Back to the beginning, a brief overview of iterators. The best simple description I could find is the following one:

Iterator: a pointer-like object that can be incremented with ++, dereferenced with *, and compared against another iterator with !=.

Every STL container provides iterators, and if you make your own containers, it's beneficial to also make sure that, if applicable, also can be iterated over. This allows you to make more generic code, or later on change the underlying implementation without also changing all the users of the code (assuming they use iterators).

For example, the following index based for loop works for a std::vector:

std::vector<int> v {0, 1, 2, 3, 4, 5};
for (size_t i = 0; i < v.size(); ++i) {
    std::cout << v.at(i) << " ";
}

Output:

0 1 2 3 4 5

This form of looping only works on sequential random access containers like std::vector or std::array, but not for a std::list, or an associative container like std::map.
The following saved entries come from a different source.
(** [invert_mat(src, k)]: the error code (0 or 1) and the matrix left in [src]. *)
Definition invert_mat (T : fec_state) (m : list gf) (k : nat) : option (Z * list gf) :=
  r ← invert_cols T k 0 k
        (GJ m (replicate k 0%Z) (replicate k 0) (replicate k 0) (replicate k x00));
  match r with
  | inl m => Some (1%Z, m)
  | inr s => Some (0%Z, unscramble k (indxr s) (indxc s) k (src s))
  end.

(** ** The flat array as a matrix *)

Definition Mx (k : nat) (m : list gf) : mat := fun i j => m !!! (i * k + j).

Lemma idx_lt k i j : i < k -> j < k -> i * k + j < k * k.
Proof. nia. Qed.

Lemma idx_inj k i j i' j' : j < k -> j' < k -> i * k + j = i' * k + j' -> i = i' /\ j = j'.
Proof.
  intros Hj Hj' E. assert (i = i') as ->; [|lia].
  destruct (Nat.lt_trichotomy i i') as [?|[?|?]]; [nia|done|nia].
Qed.

Lemma Mx_insert k m r c v i j :
  length m = k * k -> r < k -> c < k -> i < k -> j < k ->
  Mx k (<[r * k + c := v]> m) i j = if decide (i = r /\ j = c) then v else Mx k m i j.
Proof.
  intros Hm Hr Hc Hi Hj. unfold Mx. case_decide as H.
  - destruct H as [-> ->]. apply list_lookup_total_insert_eq. rewrite Hm. by apply idx_lt.
  - apply list_lookup_total_insert_ne. intros E. apply idx_inj in E as [-> ->]; [by apply H|done..].
Qed.

Lemma length_swap_at a b m : length (swap_at a b m) = length m.
Proof. unfold swap_at. by rewrite !length_insert. Qed.

Lemma swap_at_lookup a b m i :
  a < length m -> b < length m -> swap_at a b m !!! i = m !!! swapi a b i.
Proof.
  intros Ha Hb. unfold swap_at, swapi. destruct (decide (i = b)) as [->|Hib].
  - rewrite list_lookup_total_insert_eq by (by rewrite length_insert). by case_decide; subst.
  - rewrite list_lookup_total_insert_ne by done. destruct (decide (i = a)) as [->|Hia].
    + by rewrite list_lookup_total_insert_eq.
    + by rewrite list_lookup_total_insert_ne.
Qed.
The equivalent iterator based for loop looks like this:

std::vector<int> v {0, 1, 2, 3, 4, 5};
for (auto it = v.begin(); it != v.end(); ++it) {
    std::cout << *it << " ";
} 

Output:

0 1 2 3 4 5

You access the current element via the * dereference operator, like a pointer. Also note that the conditional expression in the for loop (it != v.end()) is an equality comparison whereas the indexed for loop uses an less-than comparison. The reason why is explained here quite well.

The above format can also be expressed in a range based for loop:

std::vector<int> v {0, 1, 2, 3, 4, 5};
for (int & i : v) {
    std::cout << i << " ";
}

To summarize, if you are iterating with an index you are assuming:

With an iterator, you are saying give me everything so I can work with it.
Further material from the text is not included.